Article du 11 mars 2007

Ce qui est terrible en politique, c’est que les trahisons se payent cash. C’est ce qui vient d’arriver à Max Gallo, appelé en service commandé pour voler à la rescousse de Nicolas Sarkozy ce matin dans le Parisien pour tenter de désamorcer la polémique créée par la proposition d’un « ministère de l’immigration et de l’identité nationale ».

Petit rappel pour les plus jeunes : Monsieur Max Gallo est un écrivain et historien connu pour ses positions républicaines et de gauche ; après un passage de jeunesse au PCF, il a été porte-parole du gouvernement de Pierre Mauroy, député européen socialiste, puis une figure de prou du MRC de Jean-Pierre Chevènement avant de tout récemment rallier le ministre de l’intérieur et président de l’UMP. C’est ce qui s’appelle voyager en politique...

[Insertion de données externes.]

(** Setting up shows nothing and starts nothing. *)
Lemma win_prepare_quiet count max (e : E) su e' t :
  win_prepare count max e = Some (su, e', t) → pending e = [] →
  pending e' = [] ∧ labels t = [] ∧ su ≠ inl ICMP_PING_DONE.
Proof.
  intros Hr Hp. unfold win_prepare in Hr.
  apply bind_inv in Hr as (icmp & e1 & t1 & u1 & [Hp1 ->]%ask_kept & Hr & ->); [|done].
  destruct icmp as [icmp|]; [|apply ret_inv in Hr as (-> & -> & ->); by rewrite Hp1].
  apply bind_inv in Hr as (st & e2 & t2 & u2 & [Hp2 ->]%ask_kept & Hr & ->); [|done].
  apply bind_inv in Hr as (sl & e3 & t3 & u3 & [Hp3 ->]%ask_kept & Hr & ->); [|done].
  assert (pending e3 = []) as Hp' by congruence.
  destruct st as [st|], sl as [sl|].
  { apply bind_inv in Hr as (timer & e4 & t4 & u4 & [Hp4 ->]%ask_kept & Hr & ->); [|done].
    apply bind_inv in Hr as (now & e5 & t5 & u5 & [Hp5 Ht5]%win_now_ms_run & Hr & ->).
    apply ret_inv in Hr as (-> & -> & ->). rewrite app_nil_r. splits; [congruence| |done].
    change (labels t5 = []). done. }
  all: assert (su = inl ICMP_PING_NO_MEMORY) as -> by (clear -Hr; by run_inv).
  all: log_of Hr quiet; apply quiet_labels in Hr_log; splits; [|exact Hr_log|done].
  all: rewrite <- Hp'; clear -Hr; unfold free_opt in Hr; run_inv;
    repeat match goal with Hs : env_step _ _ = _ |- _ => apply pending_kept in Hs; [|done] end; congruence.
Qed.

(** What a sweep leaves behind: nobody reported, or the invariant of its
    last round with nothing under way. *)
Lemma win_ping_sweep_outcome fuel ips timeout_ms max (e : E) r e' t :
  Z.of_nat (length ips) < 18446744073709551616 → 0 <= max → pending e = [] →
  win_ping_sweep fuel ips timeout_ms max e = Some (r, e', t) →
  match r with
  | ICMP_PING_DONE => ips = [] ∧ t = [] ∨
      ∃ s, tracks ips (win_slots ips max) s [] t ∧ win_over ips s
  | _ => labels t = []
  end.
Proof.
  intros Hc Hm Hp Hr. unfold win_ping_sweep in Hr.
  destruct (Z.of_nat (length ips) =? 0) eqn:H0'; to_prop.
  { apply ret_inv in Hr as (-> & _ & ->). left. destruct ips; [done|simpl in *; lia]. }
  apply bind_inv in Hr as (su & e1 & t1 & u1 & Hsu & Hr & ->).
  rewrite win_limit_slots in Hr by done.
  apply win_prepare_quiet in Hsu as (Hp1 & Ht1 & Hres); [|done].
  destruct su as [r1|su].
  { apply ret_inv in Hr as (-> & _ & ->). rewrite app_nil_r. destruct r1; [done|done..]. }
  apply bind_inv in Hr as (s & e6 & t6 & u6 & Hloop & Hr & ->).
  eapply (win_rounds_end ips _ _ _ _ _ fuel e1 t1) in Hloop as [Hi Ho];
    [|done|apply win_slots_le|done..].
  assert (r = ICMP_PING_DONE) as -> by (clear -Hr; run_inv; done).
  right. exists s. split; [|done].
  log_of Hr quiet. apply quiet_labels in Hr_log. rewrite app_assoc. by apply tracks_quiet.
Qed.

Lemma win_ping_sweep_allowed fuel ips timeout_ms max (e : E) r e' t :
  Z.of_nat (length ips) < 18446744073709551616 → 0 <= max → pending e = [] →
  win_ping_sweep fuel ips timeout_ms max e = Some (r, e', t) →
  match r with
  | ICMP_PING_DONE => sweep_allowed ips (Z.of_nat (win_slots ips max)) t
  | _ => labels t = []
  end.
Proof.
  intros Hc Hm Hp Hr. apply win_ping_sweep_outcome in Hr; [|done..]. destruct r; [|done..].
  destruct Hr as [[-> ->]|(s & [_ Hf] & Hz & Ho)].
  - exists spec_start. split; [done|]. split; [done|by right].
  - by eapply follows_allowed.
Qed.
End WinSweep.

(** ** Resources *)

Section WinResources.
Context {E : Type} `{Env E}.
Variable ips : list ip4.

Lemma finish_neutral sl a s : logs neutral (finish (E := E) sl a s).
Proof. unfold finish. solve_logs. Qed.

Lemma is_answer_neutral sl s : logs neutral (is_answer (E := E) ips sl s).
Proof. unfold is_answer. solve_logs. Qed.

Lemma completions_neutral done : ∀ s, logs neutral (completions (E := E) ips done s).
Proof.
  induction done as [|sl done IH]; intros s; cbn [completions]; [apply logs_ret|].
  apply logs_bind; [|apply IH]. unfold on_reply.
  apply logs_bind; [apply is_answer_neutral|intros; apply finish_neutral].
Qed.

Lemma win_send_loop_neutral timeout_ms icmp budget : ∀ s,
  logs neutral (win_send_loop (E := E) ips timeout_ms icmp budget s).
Proof.
  induction budget as [|budget IH]; intros s; cbn [win_send_loop]; [apply logs_ret|].
  solve_logs; auto using is_answer_neutral, finish_neutral.
Qed.

Lemma win_round_neutral timeout_ms icmp timer started s :
  logs neutral (win_round (E := E) ips timeout_ms icmp timer started s).
Proof.
  unfold win_round, win_check_stop, win_now_ms, alertable_wait.
  solve_logs; auto using win_send_loop_neutral, completions_neutral.
Qed.
Lemma step_ok_app l a t l1 u l2 : step_ok l a t l1 → step_ok l1 [] u l2 → step_ok l a (t ++ u) l2.
Proof.
  intros [] []. split; [by eapply carries_app|by eapply keeps_from_app|congruence|done|].
  intros Hd. destruct (step_dry1 Hd) as [Hd1|]; [destruct (step_dry0 Hd1); [by left|]|];
    right; apply drained_app; auto.
Qed.

(** A part that logs nothing of interest and changes neither jobs nor
    sockets. *)
Lemma step_ok_idle l t l' :
  Forall idle_event t → hand l' = hand l → socks l' = socks l →
  f_capacity (l_flight l') = f_capacity (l_flight l) → held_ok (l_held l') → l_dry l' = l_dry l →
  step_ok l [] t l'.
Proof.
  intros [Hp Hn]%idle_quiet Hh Hs Hcap Hok Hd.
  split; [|rewrite Hs; by apply keeps_from_neutral|done|done|rewrite Hd; auto].
  rewrite Hh. by apply carries_quiet.
Qed.

Definition within (l : Loop) : Prop := (flight_len (l_flight l) <= f_capacity (l_flight l))%nat.

Lemma top_up_run n : ∀ l (e : E) b l' e' t,
  held_ok (l_held l) → within l → top_up os n l e = Some ((b, l'), e', t) →
  step_ok l [] t l' ∧ within l' ∧ (length (l_batch l') <= n + length (l_batch l))%nat.
Proof.
  induction n as [|n IH]; intros l e b l' e' t Hok Hw Hr; cbn [top_up] in Hr; unfold within in *;
    destruct (_ <? _)%nat eqn:Hroom; to_prop.
  1, 2, 4: apply ret_inv in Hr as ([= -> ->] & -> & ->); (split; [by apply step_ok_idle|lia]).
  apply bind_inv in Hr as (started & e1 & t1 & t2 & Hnow & Hr & ->). apply nowNs_run in Hnow.
  assert (step_ok l [] t1 l) as Hs1 by by apply step_ok_idle.
  apply bind_inv in Hr as ([oj l1] & e2 & t3 & t4 & Hnext & Hr & ->).
  apply next_job_run in Hnext as (Hc & Hn & Hfl & Hb & Hd & Hready); [|done].
  assert (socks l1 = socks l) as Hso by (unfold socks; by rewrite Hfl).
  destruct oj as [job|].
  2:{ apply ret_inv in Hr as ([= -> ->] & -> & ->). rewrite app_nil_r. split; [|rewrite Hfl, Hb; lia].
      eapply step_ok_app; [exact Hs1|]. split; [done|rewrite Hso; by apply keeps_from_neutral|by rewrite Hfl|done|done]. }
  apply bind_inv in Hr as (l2 & e3 & t5 & t6 & Hstart & Hr & ->).
  apply start_job_run in Hstart as ([Hj Hsk Hcap Hheld Hdr] & Hlen & Hbat); [|done].
  apply IH in Hr as (Hs & Hin & Hbt); [|done|rewrite Hfl in *; lia].
  split; [|rewrite Hb in Hbat; lia].
  eapply step_ok_app; [exact Hs1|]. rewrite app_assoc. eapply step_ok_app; [|exact Hs].
  split; [by eapply carries_app| |congruence|done|].
  - eapply keeps_from_app; [by apply keeps_from_neutral|]. by rewrite <- Hso.
  - intros Hx. destruct (Hdr Hx) as [Hx1|]; [destruct (Hd Hx1); [by left|]|]; right; apply drained_app; auto.
Qed.

Lemma flight_remove_perm i slot fl :
  f_slots fl !! i = Some slot → f_slots fl ≡ₚ slot :: f_slots (flight_remove i fl).
Proof. apply swap_remove_perm. Qed.

Lemma sweep_slots_run i : ∀ after cut l (e : E) l' e' t,
  held_ok (l_held l) → sweep_slots os i after cut l e = Some (l', e', t) →
  step_ok l [] t l' ∧ l_held l' = l_held l ∧ l_dry l' = l_dry l ∧
  (length (l_batch l') + flight_len (l_flight l') = length (l_batch l) + flight_len (l_flight l))%nat.
Proof.
  induction i as [|i IH]; intros after cut l e l' e' t Hok Hr; cbn [sweep_slots] in Hr.
  { apply ret_inv in Hr as (-> & -> & ->). split; [by apply step_ok_idle|done]. }
  destruct (f_slots (l_flight l) !! i) as [slot|] eqn:Hslot.
  2:{ apply ret_inv in Hr as (-> & -> & ->). split; [by apply step_ok_idle|done]. }
  destruct (_ && _); [by eapply IH|].
  apply bind_inv in Hr as (v & e1 & t1 & t2 & Hf & Hr & ->).
  pose proof (finish_private (f_sock slot) (f_settled slot) _ _ _ _ Hf) as Hp.
  apply probe_finish_run in Hf as [_ Hk]. apply flight_remove_perm in Hslot.
  assert (f_capacity (flight_remove i (l_flight l)) = f_capacity (l_flight l)) as Hcap by done.
  set (fl := flight_remove i (l_flight l)) in *. clearbody fl.
  apply IH in Hr as (Hs & Hheld & Hdry & Hlen); [|done]. split; [|split; [done|split; [done|]]].
  - eapply step_ok_app; [|exact Hs]. split; [| |done|done|auto].
    + apply carries_same; [done|]. unfold hand. simpl. rewrite map_app, Hslot. simpl. solve_Permutation.
    + unfold socks. rewrite Hslot. cbn [map]. simpl.
      apply (keeps_from_frame (map (λ s, RSock (f_sock s)) (f_slots fl))) in Hk.
      rewrite app_nil_r in Hk. rewrite Permutation_app_comm in Hk. exact Hk.
  - rewrite Hlen. simpl. rewrite length_app. unfold flight_len. rewrite Hslot. simpl. lia.
Qed.

Lemma report_all_run l now (e : E) x e' t :
  held_ok (l_held l) → report_batch (l_batch l) now e = Some (x, e', t) → step_ok l [] t (set_batch [] l).
Proof.
  intros Hok Hr. apply report_batch_run in Hr as [Hn Hc]. split; [|by apply keeps_from_neutral|done|done|auto].
  unfold hand. simpl. rewrite app_nil_r, app_assoc. apply Hc.
Qed.

Lemma set_flags_same flags fl :
  length flags = flight_len fl →
  map f_job (f_slots (set_flags flags fl)) = map f_job (f_slots fl) ∧
  map f_sock (f_slots (set_flags flags fl)) = map f_sock (f_slots fl).
Proof.
  unfold flight_len. simpl. generalize (f_slots fl). intros slots. revert flags.
  induction slots as [|slot slots IH]; intros [|b flags] Hlen; simplify_eq/=; [done|].
  destruct (IH flags) as [-> ->]; [lia|done].
Qed.

(** Small enough for select on Windows. *)
Definition small (l : Loop) : Prop := Z.of_nat (f_capacity (l_flight l)) <= TCP_PROBE_MAX_SOCKETS.

Lemma wait_round_run room_left l (e : E) l' e' t :
  held_ok (l_held l) → within l → small l → f_slots (l_flight l) ≠ [] → l_batch l = [] →
  wait_round os room_left l e = Some (l', e', t) →
  step_ok l [] t l' ∧ within l' ∧ l_batch l' = [] ∧ l_held l' = l_held l ∧ l_dry l' = l_dry l.
Proof.
  intros Hok Hw Hsm Hne Hb Hr. unfold wait_round in Hr.
  apply bind_inv in Hr as (now & e1 & t1 & t2 & Hnow & Hr & ->). apply nowNs_run in Hnow.
  apply bind_inv in Hr as (cut & e2 & t3 & t4 & Hcut & Hr & ->). apply shared_cut_run in Hcut.
  apply bind_inv in Hr as (flags & e3 & t5 & t6 & Hwait & Hr & ->).
  pose proof (waitSettled_private _ _ _ _ _ _ Hwait) as Hp5.
  apply waitSettled_run in Hwait as [Hk5 Hlen].
  2:{ rewrite length_map. unfold within, small, flight_len in *. lia. }
  2:{ by destruct (f_slots (l_flight l)). }
  rewrite length_map in Hlen.
  apply bind_inv in Hr as (after & e4 & t7 & t8 & Hafter & Hr & ->). apply nowNs_run in Hafter.
  apply bind_inv in Hr as (cut' & e5 & t9 & t10 & Hcut' & Hr & ->). apply shared_cut_run in Hcut'.
  set (l1 := set_batch [] (set_flight (set_flags flags (l_flight l)) l)) in *.
  destruct (set_flags_same flags (l_flight l) Hlen) as [Hjobs Hsocks].
  assert (flight_len (l_flight l1) = flight_len (l_flight l)) as Hlen1.
  { unfold flight_len. subst l1. cbn [l_flight set_batch set_flight].
    apply (f_equal length) in Hjobs. by rewrite !length_map in Hjobs. }
  apply bind_inv in Hr as (l2 & e6 & t11 & t12 & Hsweep & Hr & ->).
  apply sweep_slots_run in Hsweep as (Hs2 & Hheld2 & Hdry2 & Hlen2); [|done].
  apply bind_inv in Hr as ([] & e7 & t13 & t14 & Hrep & Hr & ->). apply ret_inv in Hr as (-> & -> & ->).
  rewrite app_nil_r. apply report_all_run in Hrep; [|apply Hs2].
  split; [|split; [|by split]].
  - assert (step_ok l [] (t1 ++ t3 ++ t5 ++ t7 ++ t9) l1) as Hs1.
    { apply idle_quiet in Hnow as [? ?], Hcut as [? ?], Hafter as [? ?], Hcut' as [? ?].
      split; [| |done|done|auto].
      - apply carries_same; [by repeat (apply Forall_app; split; [done|])|].
        unfold hand. subst l1. cbn [l_flight l_held l_batch set_batch set_flight]. by rewrite Hjobs, Hb.
      - assert (socks l1 = socks l) as ->.
        { unfold socks. subst l1. cbn [l_flight set_batch set_flight]. apply (f_equal (map RSock)) in Hsocks.
          by rewrite !map_map in Hsocks. }
        repeat (eapply keeps_from_app; [by apply keeps_from_neutral|]).
        eapply keeps_from_app; [|by apply keeps_from_neutral, Forall_app].
        apply keeps_frame with (f := socks l) in Hk5. by rewrite app_nil_r in Hk5. }
    repeat rewrite app_assoc. repeat rewrite <- app_assoc in Hs1. rewrite <- !app_assoc.
    replace (t1 ++ t3 ++ t5 ++ t7 ++ t9 ++ t11 ++ t13) with ((t1 ++ t3 ++ t5 ++ t7 ++ t9) ++ t11 ++ t13)
      by by rewrite <- !app_assoc.
    eapply step_ok_app; [exact Hs1|]. by eapply step_ok_app.
  - unfold within in *. destruct Hs2. simpl in *. lia.
Qed.

(** Between two rounds. *)
Record loop_inv (l : Loop) : Prop := {
  inv_held : held_ok (l_held l);
  inv_within : within l;
  inv_small : small l;
  inv_batch : l_batch l = []
}.

Lemma top_inv l : held_ok (l_held l) → step_ok l [] [] l.
Proof. intros. apply step_ok_idle; [constructor|done..]. Qed.

Lemma round_run l (e : E) x e' t :
  loop_inv l → round os l e = Some (x, e', t) →
  match x with
  | inl l' => loop_inv l' ∧ step_ok l [] t l'
  | inr _ => ∃ l', step_ok l [] t l' ∧ hand l' = [] ∧ socks l' = [] ∧ l_dry l' = true
  end.
Proof.
  intros [Hok Hw Hsm Hb] Hr. unfold round in Hr.
  apply bind_inv in Hr as (starved & e1 & t1 & t2 & [_ ->]%ask_inv & Hr & ->).
  set (l0 := if (starved : bool) then abandon l else l) in *.
  assert (step_ok l [] [Ev LoadStarved starved] l0 ∧ within l0 ∧ small l0 ∧ l_batch l0 = [])
    as (Hs0 & Hw0 & Hsm0 & Hb0).
  { subst l0. destruct starved; [|split; [|done]; by apply step_ok_idle; [by repeat constructor|..]].
    split; [|done]. split; [|by apply keeps_from_neutral; repeat constructor|done|apply no_held_ok|].
    - exists (h_jobs (l_held l)). split; [|right; left; in_list].
      apply balance_one. unfold hand. simpl. rewrite app_nil_r. solve_Permutation.
    - intros _. right. right. left. in_list. }
  clearbody l0. clear Hok Hw Hsm Hb.
  apply bind_inv in Hr as ([room_left l1] & e2 & t3 & t4 & Htop & Hr & ->).
  assert (set_batch [] l0 = l0) as Hset by (destruct l0; simpl in *; by subst).
  rewrite Hset in Htop. apply top_up_run in Htop as (Hs1 & Hw1 & _); [|apply Hs0|done].
  apply bind_inv in Hr as (now & e3 & t5 & t6 & Hnow & Hr & ->). apply nowNs_run in Hnow.
  apply bind_inv in Hr as ([] & e4 & t7 & t8 & Hrep & Hr & ->).
  apply report_all_run in Hrep; [|apply Hs1]. set (l2 := set_batch [] l1) in *.
  assert (step_ok l [] ([Ev LoadStarved starved] ++ t3 ++ t5 ++ t7) l2) as Hs2.
  { eapply step_ok_app; [exact Hs0|]. eapply step_ok_app; [exact Hs1|].
    eapply step_ok_app; [|exact Hrep]. apply step_ok_idle; try done. apply Hs1. }
  assert (loop_inv l2) as Hi2.
  { split; [apply Hrep|done| |done]. unfold small in *. destruct Hs1 as [_ _ Hcap _]. subst l2. simpl. by rewrite Hcap. }
  assert (∀ u, [Ev LoadStarved starved] ++ t3 ++ t5 ++ t7 ++ u = ([Ev LoadStarved starved] ++ t3 ++ t5 ++ t7) ++ u) as Hassoc
    by (intros; by rewrite <- !app_assoc).
  rewrite Hassoc. clear Hassoc.
  destruct (_ =? 0)%nat eqn:Hempty in Hr; to_prop.
  - apply nil_length_inv in Hempty. destruct (h_short (l_held l2)).
    { apply bind_inv in Hr as (now2 & e5 & t9 & t10 & Hnow2 & Hr & ->). apply nowNs_run in Hnow2.
      apply bind_inv in Hr as ([] & e6 & t11 & t12 & Hsleep & Hr & ->). apply ret_inv in Hr as (-> & -> & ->).
      rewrite app_nil_r. split; [done|]. eapply step_ok_app; [exact Hs2|].
      assert (Forall idle_event t11) by (run_inv; by repeat constructor).
      apply step_ok_idle; try done; [by apply Forall_app|apply Hi2]. }
    destruct (l_dry l2 && _) eqn:Hend; apply ret_inv in Hr as (-> & -> & ->); rewrite app_nil_r; [|done].
    apply andb_true_iff in Hend as [Hdry Hnone]. to_prop. apply nil_length_inv in Hnone.
    exists l2. split; [done|]. split; [|split; [|done]].
    + unfold hand. by rewrite Hempty, Hnone.
    + unfold socks. by rewrite Hempty.
  - apply bind_inv in Hr as (l3 & e5 & t9 & t10 & Hwait & Hr & ->). apply ret_inv in Hr as (-> & -> & ->).
    rewrite app_nil_r. destruct Hi2. apply wait_round_run in Hwait as (Hs3 & Hw3 & Hb3 & Hh3 & _); try done.
    2:{ intros Hx. unfold flight_len in Hempty. by rewrite Hx in Hempty. }
    split; [|by eapply step_ok_app]. split; [by rewrite Hh3|done| |done].
    unfold small in *. destruct Hs3 as [_ _ Hcap _]. by rewrite Hcap.
Qed.

(** ** A whole thread *)

Lemma free_all_run ps : ∀ (e : E) x e' t,
  free_all ps e = Some (x, e', t) → Forall private t ∧ keeps_from (map RMem ps) t [].
Proof.
  induction ps as [|p ps IH]; intros e x e' t Hr; cbn [free_all] in Hr.
  { run_inv. split; [constructor|apply keeps_from_nil]. }
  apply bind_inv in Hr as ([] & e1 & t1 & t2 & [_ ->]%ask_inv & Hr & ->).
  apply IH in Hr as [Hp Hk]. split; [by constructor|].
  apply (keeps_from_app _ _ (map RMem ps)); [|done]. unfold keeps_from. simpl. by rewrite app_nil_r.
Qed.

Lemma alloc_all_run sizes : ∀ have (e : E) r e' t,
  alloc_all sizes have e = Some (r, e', t) →
  Forall private t ∧
  keeps_from (map RMem have) t (match r with Some blocks => map RMem blocks | None => [] end).
Proof.
  induction sizes as [|size sizes IH]; intros have e r e' t Hr; cbn [alloc_all] in Hr.
  { run_inv. split; [constructor|apply keeps_from_nil]. }
  apply bind_inv in Hr as (p & e1 & t1 & t2 & [_ ->]%ask_inv & Hr & ->). destruct p as [p|].
  - apply IH in Hr as [Hp Hk]. split; [by constructor|]. eapply keeps_from_app; [|exact Hk].
    unfold keeps_from. simpl. solve_Permutation.
  - apply bind_inv in Hr as ([] & e2 & t3 & t4 & Hf & Hr & ->). run_inv.
    apply free_all_run in Hf as [Hp Hk]. rewrite app_nil_r. split; [by constructor|].
    eapply keeps_from_app; [|exact Hk]. unfold keeps_from. simpl. by rewrite app_nil_r.
Qed.

(** What the log of a thread amounts to: the jobs taken are the jobs
    reported and those given up with the run. *)
Definition accounts (t : list event) : Prop :=
  ∃ dropped, flat_map takes t ≡ₚ flat_map reports t ++ dropped ∧ (dropped = [] ∨ starved_in t).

Si le nouveau converti au très réactionnaire candidat de l’UMP exprime dans son interview des réserves sur le fait de rapprocher les termes « immigration » et « identité nationale » - réserves qu’il se garde bien d’expliciter aux lecteurs du Parisien - il n’a pas de mot assez dur pour dénoncer les contradicteurs du ministre de l’intérieur. Et voici donc notre ancien historien de gauche dans l’obligation de donner des gages à son nouveau maître et de se trouver désormais en bien étrange compagnie. Il rejoint ainsi Jean-Marie Le Pen, le seul homme politique (hors UMP) à avoir défendu publiquement Nicolas Sarkozy suite à ses déclarations. Triste Fin.